I believe Zig was interested in this and said i would post when i found it again.
I am sure somebody will probably have conflicting info tho

The material is from "Messerschmitt Bf109" by Heinz Nowarra. The test was at theroretical one by ballistics experts at Rheinmetall-Borsig assuming a range of 500m in a rear quarter attack against a stable 4 engine bomber NOT taking evasive action. It was estimated 48 rounds fired would give a 50% chance of the 4 hits required to shoot down the bomber. At 1000m it would require 120 rounds to get a 50% chance of a kill. A 95% chance of a kill at 500m required 88 rounds from 500m and 230 from 1000m.
Heinz Nowarra's comment was: "...But if the enemy aircraft reacted immediatly, its evasive action prevented it from being shot down. It was very rarely that even the most experienced fighter pilots achieved this theoretical kill rate."
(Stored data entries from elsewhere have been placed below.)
(* ===== verification/OrderWorkflowTheorems.v ===== *)
(** The theorems about the audited order workflow: any number of clients run its commands on one database. *)
From Stdlib Require Import Ascii String.
From S2P Require Import Prelude GraphLib JwtLib SqlTx SqlModel OrderWorkflow OrderWorkflowProofs OrderWorkflowModel.

Inductive Command := Creating (c : CreateCommand) | Transiting (c : TransitionCommand).

Section Theorems.
Context `{MR : MapRange} `{PD : PgDriver} `{AT : AuditTypes} `{AL : !AuditLib} `{JB : Jsonb} {E : Type}.
Context `{SE : !SqlEngine Tables Write E} `{OS : !OutboxStore E}.
Context `{LW : !AuditLaws} `{SL : !SqlLaws others workflow_sentinel} `{OL : !OutboxLaws (E := E)}.

Definition handle (s : Ptr Service) (command : Command) : DbM (E := E) (Order * bool) :=
  match command with Creating c => Create s c | Transiting c => Transition s c end.
(** The identity and the intent of a command that is valid. *)
Definition valid_command (command : Command) : option (string * commandIntent) :=
  match command with
  | Creating c => match CreateCommand_validate c with inr v => Some (cc_CommandID v, create_intent v) | inl _ => None end
  | Transiting c => match TransitionCommand_validate c with inr v => Some (tc_CommandID v, transition_intent v) | inl _ => None end
  end.

(** Before its transaction a command can only fail. *)
Lemma guarded {V} (validated : GoError + V) (m : Service → V → DbM (E := E) (Order * bool)) s c w o c' w' :
  (let! s' := or_fail id (Service_validate s) in do! ctxErr; let! v := or_fail id validated in m s' v) c w = (o, c', w') →
  (w' = w ∧ ∃ err, o = Fail err) ∨ ∃ s' v c1, validated = inr v ∧ m s' v c1 w = (o, c', w').
Proof.
  unfold bind at 1. destruct (or_fail id _ c w) as [[o1 c1] w1] eqn:E1.
  apply or_fail_run in E1 as (-> & -> & [(s' & -> & _)|(e & -> & _)]); [|by intros [= <- <- <-]; left; eauto].
  unfold bind at 1. destruct (ctxErr c w) as [[o2 c2] w2] eqn:E2.
  apply ctxErr_inv in E2 as [-> [->|[cause ->]]]; [|by intros [= <- <- <-]; left; eauto].
  unfold bind. destruct (or_fail id validated c2 w) as [[o3 c3] w3] eqn:E3.
  apply or_fail_run in E3 as (-> & -> & [(v & -> & Hv)|(e & -> & _)]); [|by intros [= <- <- <-]; left; eauto].
  intros H. right. eauto.
Qed.

Lemma handle_settles s command c w o c' w' :
  handle s command c w = (o, c', w') →
  (w' = w ∧ ∃ err, o = Fail err) ∨
  ∃ id intent, valid_command command = Some (id, intent) ∧ settled id intent o (w_tables w) (w_tables w').
Proof using LW OL SL.
  destruct command as [raw|raw]; intros [Hf|(s' & v & c1 & Hv & H)]%guarded; [by left| |by left|]; right; cbn; rewrite Hv.
  - exists (cc_CommandID v), (create_intent v). split; [done|].
    eapply commit_or_resolve_settles; [apply resolve_create| |exact H]. intros t g. by eapply create_runs.
  - exists (tc_CommandID v), (transition_intent v). split; [done|].
    eapply commit_or_resolve_settles; [apply resolve_transition| |exact H]. intros t g. by eapply transition_runs.
Qed.

(** C1: A command that returns an order and no replay has committed, in one step, that order by a legal move,
    an audit row that decodes to its intent and order, and the outbox record of the same entry, under an identity no
    row had; a replay returns the order of the committed row with its identity and intent; a failed command is undone,
    or done as a whole when the database lost the answer; an invalid command does nothing; nothing panics. *)
Theorem commands_commit_as_one s command c w o c' w' :
  handle s command c w = (o, c', w') →
  match valid_command command with
  | Some (id, intent) => settled id intent o (w_tables w) (w_tables w')
  | None => w' = w ∧ ∃ err, o = Fail err
  end.
Proof using LW OL SL.
  intros [[-> [err ->]]|(id & intent & -> & H)]%handle_settles; [|done]. destruct (valid_command command) as [[id intent]|]; [by left|eauto].
Qed.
Of course the Mk108 only had a 60 round belt. And of course the German fighter pilots solved the inaccuracy problem by coming in very close. Whether they would have the same chances versus fighter aircraft is another question.
Originally posted by US354 Buzzsaw at
http://www.geocities.com/weurger/main.htm Wed May 3 02:17:29 2000
I will leave it to somebody else to decide what that dispersion rate was but 48 rds at 500m only giving a 50% chance of getting 4 hits against a non evading bomber sounds like a sawn off shotgun effect.